Last week, Telstra announced that thousands of new public Wi-Fi access points will be launched around the country from early November.
Initially free of charge, Telstra's trial will include sites from Brisbane's Queen St Mall to Melbourne's Bourke Street, along with many other major cities and regional centres in between.
There's no denying that free public wi-fi is a boon for business travellers wanting to catch up with emails or update sales opportunities while on the road between meetings. But when freely connecting to open wi-fi networks, the security risk to your personal and business data is never far away.
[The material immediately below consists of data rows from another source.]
(** * Util / Network / NetworkTCP.cpp : TCPConnection and TCPServer

    A shallow embedding of the asynchronous TCP endpoints of the Util
    library.  The byte queues and the functions that callers run on them
    are pure functions on a connection record; the worker thread of an
    endpoint is a labelled transition system whose labels carry what the
    operating system answered to the system call made at that point. *)

From Stdlib Require Import ZArith Lia Strings.String Strings.Byte.
From stdpp Require Import base tactics option list gmap.

Local Open Scope Z_scope.

(** ** Machine integers *)

(** [size_t] on the 64-bit targets of the library: arithmetic is modulo
    [2^64]. *)
Definition SIZE_MODULUS : Z := 2 ^ 64.
Definition size_t_wrap (z : Z) : Z := z mod SIZE_MODULUS.
Definition size_t_add (a b : Z) : Z := size_t_wrap (a + b).
Definition size_t_sub (a b : Z) : Z := size_t_wrap (a - b).

(** [int]: 32 bits, two's complement.  [int_of_size_t] is the narrowing
    conversion of [const int len = data.size()]. *)
Definition INT_MAX : Z := 2 ^ 31 - 1.
Definition int_of_size_t (z : Z) : Z := (z + 2 ^ 31) mod 2 ^ 32 - 2 ^ 31.

(** ** Data model *)

(** [uint8_t] *)
Abbreviation uint8_t := Byte.byte.

#[global] Instance uint8_t_eq_dec : EqDecision uint8_t := Byte.byte_eq_dec.

(** [std::vector<uint8_t>]: one element of a queue. *)
Definition chunk : Type := list uint8_t.

(** [std::vector::size()], a [size_t]. *)
Definition vsize {A} (v : list A) : Z := Z.of_nat (length v).

(** [enum state_t { OPEN, CLOSING, CLOSED }] *)
Inductive state_t : Type := OPEN | CLOSING | CLOSED.

#[global] Instance state_t_eq_dec : EqDecision state_t.
Proof. solve_decision. Defined.

(** [IPv4Address]: host and port.  *)
Record IPv4Address : Type := mkIPv4 { ip_host : Z; ip_port : Z }.

(** The fields of [TCPConnection] together with its [InternalData].  The
    [float] [lastActiveTime] is carried as an opaque clock reading: no
    arithmetic is done on it. *)
Record TCPConnection : Type := mkConn {
  remoteIp : IPv4Address;
  lastActiveTime : Z;
  tcpSocket : Z;
  state : state_t;
  inQueue : list chunk;
  inQueueDataSize : Z;
  outQueue : list chunk
}.
(* ================================================================= *)
(** ** A message is handled field by field *)

Lemma bind_total {B} (c : M unit) (k : unit -> M B) s :
  outcome (c s) = Done tt ->
  bind c k s = after (trace (c s)) (k tt (final (c s))).
Proof.
  unfold bind. destruct (c s) as [[[]|x] s1 t1]; cbn; intro H;
    [reflexivity | discriminate H].
Qed.

Lemma detached_after t (c : M unit) s (r : Run unit) :
  c s = after t r ->
  detached c s = after t (mkRun (Done tt) (final r) (trace r)).
Proof. unfold detached. intros ->. destruct r; reflexivity. Qed.

Lemma detached_done (c : M unit) s :
  outcome (c s) = Done tt -> detached c s = c s.
Proof.
  unfold detached. destruct (c s) as [[[]|x] s1 t1]; cbn; intro H;
    [reflexivity | discriminate H].
Qed.

Lemma detached_run (c : M unit) s :
  detached c s = mkRun (Done tt) (final (c s)) (trace (c s)).
Proof. unfold detached. destruct (c s); reflexivity. Qed.

Lemma run_single env ev s :
  run_events [(env, ev)] s = detached (handle_event env ev) s.
Proof.
  rewrite run_events_cons, run_events_nil, detached_run. cbn [after].
  rewrite app_nil_r. reflexivity.
Qed.

(** One stage of the handler against the part of the message it reads. *)
Lemma stage env (c : M unit) (k : M unit) (part rest : list LiveServerMessage) s :
  outcome (c s) = Done tt ->
  run_events (map (deliver env) part) s = c s ->
  run_events (map (deliver env) rest) (final (c s))
  = detached k (final (c s)) ->
  run_events (map (deliver env) (part ++ rest)) s = detached (c ;; k) s.
Proof.
  intros Hc Hpart Hrest.
  rewrite map_app, run_events_app, Hpart, Hrest.
  rewrite !detached_run, (bind_total c (fun _ => k) s Hc).
  rewrite final_after, trace_after. reflexivity.
Qed.

Lemma absent_stage env s :
  run_events (map (deliver env) []) s = ret tt s.
Proof. reflexivity. Qed.

Lemma present_stage env p (c : M unit) s :
  onmessage env p s = c s -> outcome (c s) = Done tt ->
  run_events (map (deliver env) [p]) s = c s.
Proof.
  intros Hp Hc. cbn [map]. unfold deliver. rewrite run_single.
  cbn [handle_event]. rewrite detached_done; rewrite Hp; [reflexivity|exact Hc].
Qed.

Lemma enqueue_audio_done env data s :
  decodeAudio env data <> None ->
  outcome (enqueue_audio env data s) = Done tt.
Proof.
  intro H. destruct (audioContextOutRef s) as [ctx|] eqn:Hctx.
  - destruct (decodeAudio env data) as [d|] eqn:Hdec; [|contradiction].
    rewrite (@enqueue_audio_run env data s ctx d Hctx Hdec). reflexivity.
  - unfold enqueue_audio. rewrite when_ref_run, Hctx. reflexivity.
Qed.

Lemma onmessage_audio_any env data s :
  outcome ((if truthy data then enqueue_audio env data else ret tt) s)
  = Done tt ->
  onmessage env (audio_msg data) s
  = (if truthy data then enqueue_audio env data else ret tt) s.
Proof.
  intro H. unfold onmessage, audio_msg; cbn. rewrite !after_nil.
  rewrite (bind_total _ (fun _ => ret tt) s H).
  destruct ((if truthy data then enqueue_audio env data else ret tt) s)
    as [o s1 t1]. cbn in *. subst o. rewrite app_nil_r. reflexivity.
Qed.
With this in mind, our always knowledgeable Engineering Manager Russall, offers three tips on how to keep your devices secure.
1. Use VPN where possible
There are basically two types of public Wi-Fi - encrypted and unencrypted. An open unencrypted network allows anyone in range to connect without having to supply any type of passcode. On this type of connection it is possible for another user to snoop on any data sent back and forth. If you absolutely have to use an unencrypted hotspot, using a VPN to create a secure connection to your office will encrypt all data sent to and from your device.
A public Wi-Fi hotspot that requires a passcode before you can join is encrypted, so other users will only ever see encrypted traffic. Having said that, the host of the Wi-Fi could potentially snoop on traffic as the Access point passes it out to the web, so again using a VPN would make things safer.
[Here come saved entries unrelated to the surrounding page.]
(** * On-demand ordering initialisation and YAC vote transport of irohad

    A shallow embedding of
    - [OnDemandOrderingInit::createConnectionManager] and
      [OnDemandOrderingInit::createGate] (main/impl/on_demand_ordering_init.cpp),
    - [NetworkImpl] (consensus/yac/transport/impl/network_impl.{hpp,cpp}),
    - [createInsecureClient] (network/impl/channel_factory.hpp),
    together with the helpers they call.

    Unsigned machine integers are integers of [Z] with the wrap-around
    written out; [std::vector] is [list]; [std::unordered_set] is [gset];
    undefined behaviour of the C++ code (a modulo by zero, an index past the
    end of a vector) is an explicit fault value. *)

From Stdlib Require Import ZArith NArith Lia Sorted DecimalString DecimalN.
From stdpp Require Import base option list gmap strings.

#[local] Open Scope Z_scope.

(** ** Part I: the model *)

(** *** consensus/round.hpp (data model) *)

Module consensus.

(** Arithmetic of [uint64_t] and of [uint32_t]. *)
Definition u64 (z : Z) : Z := z mod 2 ^ 64.
Definition u32 (z : Z) : Z := z mod 2 ^ 32.

(** Modelled from the spec: round.hpp is not among the sources; "Round: a
    pair (block_round: u64, reject_round: u32)", ordered lexicographically. *)
Record Round := mkRound { block_round : Z; reject_round : Z }.

(** The values a [Round] object can hold. *)
Definition wf_round (r : Round) : Prop :=
  0 <= block_round r < 2 ^ 64 /\ 0 <= reject_round r < 2 ^ 32.

(** Lexicographic order on (block_round, reject_round). *)
Definition round_ltb (a b : Round) : bool :=
  (block_round a <? block_round b)
  || ((block_round a =? block_round b) && (reject_round a <? reject_round b)).

Definition round_lt (a b : Round) : Prop :=
  block_round a < block_round b
  \/ (block_round a = block_round b /\ reject_round a < reject_round b).

Definition round_le (a b : Round) : Prop := a = b \/ round_lt a b.

Definition round_eqb (a b : Round) : bool :=
  (block_round a =? block_round b) && (reject_round a =? reject_round b).

End consensus.
Export consensus.

(** *** ordering/impl/on_demand_common.hpp *)

Module ordering.

(** Modelled from the spec: on_demand_common.cpp is not among the sources;
    [next_commit_round(r) = (r.block_round + 1, 0)], the addition being the
    one of [uint64_t]. *)
Definition nextCommitRound (round : Round) : Round :=
  mkRound (u64 (block_round round + 1)) 0.

(** Modelled from the spec: on_demand_common.cpp is not among the sources;
    [next_reject_round(r) = (r.block_round, r.reject_round + 1)], the
    addition being the one of [uint32_t]. *)
Definition nextRejectRound (round : Round) : Round :=
  mkRound (block_round round) (u32 (reject_round round + 1)).

(** Modelled from the spec: on_demand_common.cpp is not among the sources;
    section 4.1, [current_reject_consumer(reject_round) = reject_round + 1],
    the sum as the specification writes it. (The rounds table in the comment
    of [map_peers] draws the target of [kRejectRejectConsumer] at round 0,2
    for the current round 0,0; the body of the helper cannot be read in the
    sources.) *)
Definition currentRejectRoundConsumer (round : Z) : Z := round + 1.

(** Modelled from the spec: [NEXT_COMMIT_CONSUMER = 0]. *)
Definition kNextCommitRoundConsumer : Z := 0.

(** Modelled from the spec: [NEXT_REJECT_CONSUMER = 1]. *)
Definition kNextRejectRoundConsumer : Z := 1.

End ordering.
Export ordering.

(** *** synchronizer/synchronizer_common.hpp (data model) *)

(** Modelled from the spec: the headers of the data model are not among the
    sources; section 3: a block hash is an opaque byte string, a peer has an
    address, a public key and an optional TLS certificate, a ledger state
    holds the ordered list [ledger_peers], and a synchronization event
    carries the round, the outcome and the ledger state. *)
Definition Hash := string.

Record Peer := mkPeer {
  address : string;
  pubkey : string;
  tls_certificate : option string
}.

Record LedgerState := mkLedgerState { ledger_peers : list Peer }.

Inductive SynchronizationOutcomeType := kCommit | kReject | kNothing.

Record SynchronizationEvent := mkSynchronizationEvent {
  round : Round;
  sync_outcome : SynchronizationOutcomeType;
  ledger_state : LedgerState
}.

(** *** common/permutation_generator.hpp *)

(** The random engine behind [makeSeededPrng]: a collaborator of this code.
    [makeSeededPrng] seeds an engine with the bytes of a hash; [prng_draw]
    is one call of the engine, returning the draw and the advanced engine. *)
Class RandomEngineOps := {
  RandomEngine : Type;
  makeSeededPrng : Hash -> RandomEngine;
  prng_draw : RandomEngine -> nat * RandomEngine
}.

(** [std::swap(p[i], p[j])]; the generator only calls it in range. *)
Definition swap (p : list nat) (i j : nat) : list nat :=
  match p !! i, p !! j with
  | Some x, Some y => <[j := x]> (<[i := y]> p)
  | _, _ => p
  end.

Section PermutationGenerator.
Context `{RandomEngineOps}.

(** Modelled from the spec: permutation_generator.cpp is not among the
    sources; "seeds a PRNG with the hash bytes and produces a Fisher-Yates
    shuffle of [0, n)". Position [i] is exchanged with a drawn position of
    [0..i], for [i] from [n - 1] down to [1]. *)
Fixpoint shuffle (i : nat) (prng : RandomEngine) (p : list nat) : list nat :=
  match i with
  | O => p
  | S i' =>
      let '(x, prng') := prng_draw prng in
      shuffle i' prng' (swap p i (x mod S i)%nat)
  end.

Definition generatePermutation (prng : RandomEngine) (size : nat) : list nat :=
  shuffle (size - 1)%nat prng (seq 0%nat size).

End PermutationGenerator.

(** *** OnDemandOrderingInit::createConnectionManager: [map_peers] *)

(** What C++ leaves undefined. *)
Inductive Fault := ModuloByZero | IndexOutOfRange.

Inductive outcome (A : Type) :=
  | Returns (a : A)
  | Undefined (f : Fault).
Arguments Returns {A} a.
Arguments Undefined {A} f.

#[global] Instance outcome_ret : MRet outcome := fun A a => Returns a.
#[global] Instance outcome_bind : MBind outcome := fun A B k m =>
  match m with
  | Returns a => k a
  | Undefined f => Undefined f
  end.

(** indexes to permutations for corresponding rounds *)
Inductive RoundType := kCurrentRound | kNextRound | kRoundAfterNext.

Definition get_hash (round : RoundType) (hashes : Hash * Hash * Hash) : Hash :=
  match round, hashes with
  | kCurrentRound, (h0, _, _) => h0
  | kNextRound, (_, h1, _) => h1
  | kRoundAfterNext, (_, _, h2) => h2
  end.

Module OnDemandConnectionManager.
(** [CurrentPeers::peers], an array indexed by the role. *)
Record CurrentPeers := mkCurrentPeers {
  kRejectRejectConsumer : Peer;
  kRejectCommitConsumer : Peer;
  kCommitRejectConsumer : Peer;
  kCommitCommitConsumer : Peer;
  kIssuer : Peer
}.
End OnDemandConnectionManager.
Export OnDemandConnectionManager.

(** [current_peers[permutation[reject_round % permutation.size()]]]:
    [operator[]] does not check its index and [%] does not check its
    divisor. *)
Definition getOsPeer (current_peers : list Peer)
    (permutations : RoundType -> list nat)
    (block_round_advance : RoundType) (reject_round : Z) : outcome Peer :=
  let permutation := permutations block_round_advance in
  let size := Z.of_nat (length permutation) in
  if size =? 0 then Undefined ModuloByZero
  else
    match permutation !! Z.to_nat (reject_round mod size) with
    | None => Undefined IndexOutOfRange
    | Some i =>
        match current_peers !! i with
        | None => Undefined IndexOutOfRange
        | Some peer => Returns peer
        end
    end.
It's important to remember that just because a hotspot requires you to register, and perhaps even set your own password, before using their connection doesn't necessarily mean they are providing an encrypted network. This is usually more about limiting liability of the network provider than protecting your digital security. If in doubt, check the network properties on your device.
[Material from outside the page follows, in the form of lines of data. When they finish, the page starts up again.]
(** A run of X9: the events of the example, one in each chunk, then an
    unfinished line. *)
Lemma parse_chunk_boundaries_at_line_feeds_run :
  fold_left (ChatService.parse_chunk (js_number := Fixture.literal_numbers))
    (map (fun line => line +:+ Fixture.eol) Fixture.hello_lines ++ ["data: [DONE]"])
    Spec.nothing_yet
  = ChatService.parse_chunk (js_number := Fixture.literal_numbers) Spec.nothing_yet
      (String.concat ""
         (map (fun line => line +:+ Fixture.eol) Fixture.hello_lines ++ ["data: [DONE]"])).
Proof.
  apply (parse_chunk_boundaries_at_line_feeds (js_number := Fixture.literal_numbers)).
  repeat constructor; eexists; reflexivity.
Defined.

(** ** The document directory: access, remote failures and cascades *)

Section DirectoryAccess.

Context (logos : Logos) {js_unicode : JsUnicode}.

Lemma findOne_not_found (userId documentId : string) (st : State) :
  documents (store st) !! documentId = None ->
  DocumentsService.findOne userId documentId st
  = (Throw (NotFoundException "Document not found"), st).
Proof.
  intros Hd. unfold DocumentsService.findOne, Prisma.document_findUnique.
  run_monad. now rewrite Hd.
Qed.

Lemma findOne_forbidden (userId documentId : string) (st : State) (d : Document) :
  documents (store st) !! documentId = Some d ->
  doc_user_id d <> userId ->
  DocumentsService.findOne userId documentId st
  = (Throw (ForbiddenException "Access denied"), st).
Proof.
  intros Hd Hu. unfold DocumentsService.findOne, Prisma.document_findUnique.
  run_monad. rewrite Hd. apply String.eqb_neq in Hu. now rewrite Hu.
Qed.
(** * MP3Mat: the Lilypad MP3 trigger sketch (src/MP3Mat/MP3Mat.ino)

    A shallow embedding of the sketch's polling loop and its helper
    functions, and the properties of its control logic.

    Conventions of the embedding:
    - the globals of the sketch are the fields of [State]; every function
      of the sketch is a function on [State] of the same name;
    - the MP3 decoder library, the SD card, the clock and the pins are
      collaborators: the decoder and the card are a parameter ([World]),
      the clock and the pins are the [Inputs] of a pass;
    - the calls issued to the decoder and to the power hardware are logged
      in [trace], the subscripts used on the [filename] array in
      [subscripts];
    - [DEBUG] is [false] in the sketch, so the serial diagnostics are left
      out;
    - within a pass the state of the decoder changes through the calls
      of the sketch only. *)

From stdpp Require Import base numbers list strings.

Local Open Scope Z_scope.

(** ** Machine integers of the ATmega328 (byte = 8 bits unsigned,
    long = 32 bits signed, unsigned long = 32 bits unsigned) *)

Definition to_byte (z : Z) : Z := z mod 256.
Definition to_ulong (z : Z) : Z := z mod 2 ^ 32.
Definition to_long (z : Z) : Z := (z + 2 ^ 31) mod 2 ^ 32 - 2 ^ 31.

(** ** Constants of the sketch *)

Definition DEBUG : bool := false.
Definition BUTTONDELAY : Z := 1000.
Definition MAX_NUM_FILES : Z := 20.
Definition SLEEP_DELAY : Z := 20000.
Definition LOW : Z := 0.
Definition HIGH : Z := 1.

(** ** Arduino core helpers used by the sketch: [map] and [constrain]
    (long arithmetic, C division truncating toward zero). *)

Definition map (x in_min in_max out_min out_max : Z) : Z :=
  Z.quot ((x - in_min) * (out_max - out_min)) (in_max - in_min) + out_min.
(** *** [binarysort] inserts like the stable sort *)

Lemma insert_right_at x run (i : nat) :
  Forall (λ y, num_lt x.1 y.1 = false) (take i run) →
  Forall (λ y, num_lt x.1 y.1 = true) (drop i run) →
  insert_right x run = take i run ++ x :: drop i run.
Proof.
  revert i. induction run as [|y run IH]; intros i Ht Hd.
  - by rewrite take_nil, drop_nil.
  - destruct i as [|i]; simpl in *.
    + apply Forall_cons in Hd as [-> _]. done.
    + apply Forall_cons in Ht as [-> Ht]. f_equal. by apply IH.
Qed.

Lemma bisect_spec fuel (pivot : number) run (l r : nat) :
  pivot ≠ NaN → ordered run → StronglySorted key_le run →
  (r - l ≤ fuel)%nat → (l ≤ r ≤ length run)%nat →
  Forall (λ y, num_lt pivot y.1 = false) (take l run) →
  Forall (λ y, num_lt pivot y.1 = true) (drop r run) →
  let i := bisect fuel pivot run l r in
  Forall (λ y, num_lt pivot y.1 = false) (take i run) ∧
  Forall (λ y, num_lt pivot y.1 = true) (drop i run).
Proof.
  intros Hp Ho Hs. unfold ordered in Ho. rewrite Forall_forall in Ho. revert l r.
  induction fuel as [|fuel IH]; intros l r Hf Hlr Hl Hr; cbn [bisect].
  - assert (l = r) as -> by lia. done.
  - destruct (l <? r)%nat eqn:E.
    2:{ apply Nat.ltb_ge in E. assert (l = r) as -> by lia. done. }
    apply Nat.ltb_lt in E.
    set (p := (l + (r - l) / 2)%nat).
    assert (l ≤ p < r)%nat as Hpr.
    { unfold p. pose proof (Nat.Div0.div_lt_upper_bound (r - l) 2 (r - l)).
      pose proof (Nat.Div0.div_le_upper_bound (r - l) 2 (r - l)). lia. }
    destruct (run !! p) as [x|] eqn:Hx.
    2:{ apply lookup_ge_None in Hx. lia. }
    destruct (num_lt pivot x.1) eqn:Hlt.
    + apply IH; [lia|lia|done|].
      rewrite Forall_forall. intros y Hy.
      apply list_elem_of_lookup in Hy as [j Hj]. rewrite lookup_drop in Hj.
      destruct j as [|j].
      { rewrite Nat.add_0_r in Hj. by simplify_eq. }
      apply (num_lt_nlt_trans _ x.1); [|done|].
      * eapply Ho, list_elem_of_lookup_2, Hj.
      * eapply (StronglySorted_lookup_lt' key_le run p (p + S j)); [done|lia|done..].
    + apply IH; [lia|lia| |done].
      rewrite Forall_forall. intros y Hy.
      apply list_elem_of_lookup in Hy as [j Hj].
      apply lookup_take_Some in Hj as [Hj Hjp].
      destruct (decide (j = p)) as [->|Hne]; [by simplify_eq|].
      apply (num_nlt_trans _ x.1); [| |done].
      * eapply Ho, list_elem_of_lookup_2, Hx.
      * eapply (StronglySorted_lookup_lt' key_le run j p); [done|lia|done..].
Qed.

Lemma binary_insert_stable x run :
  x.1 ≠ NaN → ordered run → StronglySorted key_le run →
  binary_insert run x = insert_right x run.
Proof.
  intros Hx Ho Hs. unfold binary_insert. symmetry.
  destruct (bisect_spec (length run) x.1 run 0 (length run)) as [Ht Hd];
    [done|done|done|lia|lia|by rewrite take_0|by rewrite drop_all|].
  by apply insert_right_at.
Qed.

Lemma binarysort_stable rest run :
  ordered rest → ordered run → StronglySorted key_le run →
  binarysort run rest = fold_left (λ run x, insert_right x run) rest run.
Proof.
  unfold binarysort. intros Hr. revert run.
  induction Hr as [|x rest Hx _ IH]; intros run Ho Hs; simpl; [done|].
  rewrite binary_insert_stable by done.
  apply IH; [by apply insert_right_ordered|by apply insert_right_sorted].
Qed.

(** *** The run that [count_run] finds is what the stable sort makes of it *)

Lemma fold_insert_presorted l acc :
  StronglySorted key_le (acc ++ l) →
  fold_left (λ run x, insert_right x run) l acc = acc ++ l.
Proof.
  revert acc. induction l as [|x l IH]; intros acc Hs; simpl.
  - by rewrite app_nil_r.
  - assert (insert_right x acc = acc ++ [x]) as ->.
    { rewrite (insert_right_at x acc (length acc)).
      - by rewrite firstn_all, drop_all.
      - rewrite firstn_all. rewrite Forall_forall. intros y Hy.
        apply (StronglySorted_app_1_elem_of _ _ _ y x Hs Hy). left.
      - rewrite drop_all. constructor. }
    rewrite IH; [by rewrite <- app_assoc|]. by rewrite <- app_assoc.
Qed.

Lemma run_ascending_sorted prev l :
  prev.1 ≠ NaN → ordered l →
  StronglySorted key_le (prev :: take (run_ascending prev.1 l) l).
Proof.
  intros Hp Hl. revert prev Hp.
  induction Hl as [|p l Hpn _ IH]; intros prev Hp; simpl.
  - repeat constructor.
  - destruct (num_lt p.1 prev.1) eqn:E; simpl; [repeat constructor|].
    specialize (IH p Hpn). constructor; [done|].
    constructor; [done|].
    apply StronglySorted_inv in IH as [_ IH].
    eapply Forall_impl; [exact IH|]. intros z Hz. unfold key_le in *.
    by apply (num_nlt_trans _ p.1).
Qed.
2. Make sure it's 'Official'
When you think about it, setting up a fake hot spot would be incredibly easy. For instance, tourists know that you get free Wi-Fi in most McDonald's, so naming your fake hotspot McWifi could very quickly net a scammer some potential victims. From there, they could simply record and later analyse the traffic sent, or redirect people to fake log on pages, to collect usernames and passwords... Confirming the name of the Wi-Fi with the coffee-shop/airport lounge/restaurant/where ever you are seeking access, will help and again avoiding Wi-Fi that does not require a passcode will greatly reduce your chances of getting tricked!
3. Don't ignore SSL warnings
SSL Certificates are used by websites to encrypt traffic and prove they are who they claim to be - typically banking sites or any online service where you create an account like Facebook or Twitter, you can identify them by the https:// rather than http:// preface and closed padlock icon in the browser. Sites using SSL will also encrypt traffic that moves between your device and their servers, including scrambling passwords and usernames when you log in to your account. If you ever get any sort of SSL or Certificate error, you should disconnect immediately. Do not to accept the warning or enter any more credentials as there is a very real chance the website you are logging on to is not genuine.
As always, using complex passwords, setting different passwords for the various sites you have accounts with, and changing them regularly will help protect your personal and business security online.
These are good practices to establish whether you're connecting up to a known network like Telstra between meetings, or the local cafe over Sunday brunch. Telstra's Wi-Fi trial is being run over the summer before a massive nation-wide Wi-Fi network is enabled for Telstra home internet and other paying customers.
Speeds of around 2Mbps down will be available at 1,000 locations during the trial, though no data limit was stated.
The Wi-Fi trial network will be broadcast from Telstra shops and payphone booths.
Telstra hopes the eventual, pay-to-use Wi-Fi network will have over 1.9 million access points.